[Saved data entries]
┌──

(** [findOperator(s[i:], op)] with the byte before position [i]. *)
Fixpoint findOperatorFrom (i : nat) (prev : option ascii) (s op : string) : option nat :=
  match s with
  | EmptyString => None
  | String c s' =>
      if HasPrefix s op
         && negb (bool_decide (op = "=")
                  && (bool_decide (prev = Some "!"%char) || bool_decide (prev = Some "="%char)
                      || HasPrefix s' "~"))
      then Some i
      else findOperatorFrom (S i) (Some c) s' op
  end.
Definition findOperator (s op : string) : option nat := findOperatorFrom 0 None s op.

Definition operators : list (string * MatchType) :=
  [("!~", MatchNotRegexp); ("=~", MatchRegexp); ("!=", MatchNotEqual); ("=", MatchEqual)].

(** [value[1 : len(value)-1]] of a quoted value *)
Definition unquote (value : string) : string :=
  let q := String quote "" in
  if (2 <=? String.length value)%nat && HasPrefix value q && HasSuffix value q
  then String.substring 1 (String.length value - 2) value else value.

Definition parseMatcher (s : string) : option LabelMatcher :=
  let s := trimSpace s in
  (fix try (ops : list (string * MatchType)) : option LabelMatcher :=
     match ops with
     | [] => None
     | (sep, typ) :: ops =>
         match findOperator s sep with
         | Some idx =>
             Some (mkMatcher (trimSpace (take_str idx s))
                     (unquote (trimSpace (drop_str (idx + String.length sep) s))) typ)
         | None => try ops
         end
     end) operators.

Definition parseSimpleQuery (query : string) : list LabelMatcher :=
  if bool_decide (query = "") then []
  else
    let q := if (2 <=? String.length query)%nat && HasPrefix query "{" && HasSuffix query "}"
             then String.substring 1 (String.length query - 2) query else query in
    if bool_decide (q = "") then [] else omap parseMatcher (splitMatchers q).

Section query.
Context {D : Type} `{KV LogValue D}.

Inductive QueryError := QRegexp (e : RegexpError) | QLog (e : LogError).

(** [Query]; [order] is the iteration order of the set of stream ids. *)
Definition LogQuery (regexpCompile : string -> option (string -> bool)) (order : gset Z -> list Z)
    (now : Z) (d : D) (query : string) (startNs endNs limit : Z) (direction : string)
    : result QueryError Scan :=
  match FindStreams regexpCompile now d (parseSimpleQuery query) with
  | Err e => Err (QRegexp e)
  | Ok ids =>
      match QueryWithMatchers now d (order ids) startNs endNs limit direction None with
      | Ok sc => Ok sc
      | Err e => Err (QLog e)
      end
  end.
End query.

Example parseSimpleQuery_1 : parseSimpleQuery (string_of [123;97;61;34;120;44;121;34;44;32;98;33;126;34;122;34;125]) =
  [mkMatcher "a" "x,y" MatchEqual; mkMatcher "b" "z" MatchNotRegexp].
Proof. by vm_compute. Qed.

(** ** Lemmas on ordered scans *)

Fixpoint take_while {A} (P : A -> bool) (l : list A) : list A :=
  match l with
  | [] => []
  | x :: l => if P x then x :: take_while P l else []
  end.

(** On a list sorted so that the test stays false once it fails, stopping at the
    first failure loses nothing. *)
Lemma elem_of_take_while {A} (R : A -> A -> Prop) (P : A -> bool) l x :
  StronglySorted R l -> (forall a b, R a b -> P b = true -> P a = true) ->
  x ∈ take_while P l <-> x ∈ l /\ P x = true.
Proof.
  intros Hs HP. induction Hs as [|a l Hs IH Hf]; cbn [take_while].
  - rewrite !elem_of_nil. tauto.
  - destruct (P a) eqn:Ha; rewrite !elem_of_cons.
    + rewrite IH. split; [|tauto]. intros [->|[? ?]]; auto.
    + rewrite elem_of_nil. split; [done|]. intros [[->|Hin] Hx]; [congruence|].
      rewrite Forall_forall in Hf. by rewrite (HP _ _ (Hf _ Hin) Hx) in Ha.
Qed.
(** A write to [a', a'+len) leaves a read of [a, a+n) alone when they are apart. *)
Lemma rd_copy_other n m a a' bs :
  0 <= a -> 0 <= a' -> a + Z.of_nat n <= a' \/ a' + zlen bs <= a -> rd n (copy_at m a' bs) a = rd n m a.
Proof.
  intros Ha Ha' Hd. unfold rd, copy_at. f_equal.
  apply list_eq. intros i. destruct (decide (i < n)%nat) as [Hlt|Hge].
  - rewrite !lookup_take_lt by done. rewrite !lookup_drop. destruct Hd.
    + apply list_lookup_inserts_lt. lia.
    + apply list_lookup_inserts_ge. lia.
  - rewrite !lookup_ge_None_2; [done|rewrite length_take; lia..].
Qed.

Lemma load_ok n m a : zlen m <= 2 ^ 62 -> inside n m a -> load n m a = Ok (rd n m a).
Proof.
  intros Hm [Ha Hi]. unfold load, rd. rewrite u64_small by lia.
  rewrite slice_ok by lia. cbn. do 2 f_equal. f_equal. lia.
Qed.

Lemma store_ok n m a v : inside n m a -> store n m a v = Ok (copy_at m a (le_bytes n v)).
Proof.
  intros [Ha Hi]. unfold store. rewrite slice_ok by lia. cbn.
  rewrite (proj2 (Z.leb_le _ _)); [done|]. rewrite length_take, length_drop. lia.
Qed.

(** ** The ring accesses of a well-formed queue *)

Section ok.
#[local] Set Default Proof Using "All".
Context (q : Queue) (Hq : queue_ok q).

(** Ring slots are in range; [ring_arith] brings the layout into scope. *)
Ltac ring_arith :=
  destruct Hq as [? _ ? ? _ ? ? ?]; unfold inside, AvailRingSize, UsedRingSize in *.

Lemma slot_bound i : 0 <= i mod q_Size q < q_Size q.
Proof. apply Z.mod_pos_bound. ring_arith. lia. Qed.

Lemma avail_idx_inside : inside 2 (q_mem q) (q_AvailAddr q + 2).
Proof. ring_arith. lia. Qed.
Lemma avail_ring_inside i : inside 2 (q_mem q) (q_AvailAddr q + 4 + i mod q_Size q * 2).
Proof. pose proof (slot_bound i). ring_arith. lia. Qed.
Lemma used_idx_inside : inside 2 (q_mem q) (q_UsedAddr q + 2).
Proof. ring_arith. lia. Qed.
Lemma used_elem_inside i : inside 8 (q_mem q) (q_UsedAddr q + 4 + i mod q_Size q * 8).
Proof. pose proof (slot_bound i). ring_arith. lia. Qed.

Lemma avail_idx_bound : 0 <= avail_idx q < 2 ^ 16.
Proof. apply (rd_bound 2); [apply Hq|apply avail_idx_inside]. Qed.
Lemma used_idx_bound : 0 <= used_idx q < 2 ^ 16.
Proof. apply (rd_bound 2); [apply Hq|apply used_idx_inside]. Qed.
Lemma avail_ring_bound i : 0 <= avail_ring (i mod q_Size q) q < 2 ^ 16.
Proof. apply (rd_bound 2); [apply Hq|apply avail_ring_inside]. Qed.

Lemma readAvailIdx_ok : readAvailIdx q = Ok (avail_idx q).
Proof.
  unfold readAvailIdx. rewrite u64_small by (ring_arith; lia).
  apply load_ok; [apply Hq|apply avail_idx_inside].
Qed.
Lemma readUsedIdx_ok : readUsedIdx q = Ok (used_idx q).
Proof.
  unfold readUsedIdx. rewrite u64_small by (ring_arith; lia).
  apply load_ok; [apply Hq|apply used_idx_inside].
Qed.
Lemma readAvailRing_ok i :
  readAvailRing (i mod q_Size q) q = Ok (avail_ring (i mod q_Size q) q).
Proof.
  unfold readAvailRing. pose proof (slot_bound i).
  rewrite u64_small by (ring_arith; lia). apply load_ok; [apply Hq|apply avail_ring_inside].
Qed.
Lemma rem_ok i : rem i (q_Size q) = Ok (i mod q_Size q).
Proof. unfold rem. rewrite (proj2 (Z.eqb_neq _ _)); [done|]. ring_arith. lia. Qed.

(** 16-bit indices that differ by a multiple of 2^16 use the same slot. *)
Lemma slot_u16 i : u16 i mod q_Size q = i mod q_Size q.
Proof. apply Z.mod_mod_divide. apply Hq. Qed.

Lemma slot_neq i j : 0 < j - i < q_Size q -> i mod q_Size q <> j mod q_Size q.
Proof.
  intros Hij Heq. assert (q_Size q | j - i) as [k Hk].
  { apply Z.mod_divide; [lia|]. rewrite Zminus_mod, Heq, Z.sub_diag. apply Z.mod_0_l. lia. }
  assert (0 < k < 1) by nia. lia.
Qed.
End ok.

Lemma queue_ok_mem q m :
  queue_ok q -> length m = length (q_mem q) -> Forall is_byte m -> queue_ok (set_mem m q).
Proof. intros [] Hl Hb. split; simpl; rewrite ?Hl; done. Qed.

Lemma queue_ok_last q i : queue_ok q -> 0 <= i < 2 ^ 16 -> queue_ok (set_last i q).
Proof. by intros [] ?. Qed.

(** ** The available ring as a queue *)

(** Counting from one index to the other; the difference of 16-bit words. *)
Lemma u16_diff_succ a b : 0 < u16 (a - b) -> u16 (a - u16 (b + 1)) = u16 (a - b) - 1.
Proof.
  unfold u16. intros H. pose proof (Z.mod_pos_bound (a - b) (2 ^ 16)).
  rewrite Zminus_mod_idemp_r. replace (a - (b + 1)) with (a - b - 1) by lia.
  rewrite <-Zminus_mod_idemp_l. apply Z.mod_small. lia.
Qed.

└──

#### [EXERCISE BRIEF]
Search the entries for "operators" and show every line that has it.

#### [WRITTEN ANSWER]
Definition operators : list (string * MatchType) :=
     end) operators.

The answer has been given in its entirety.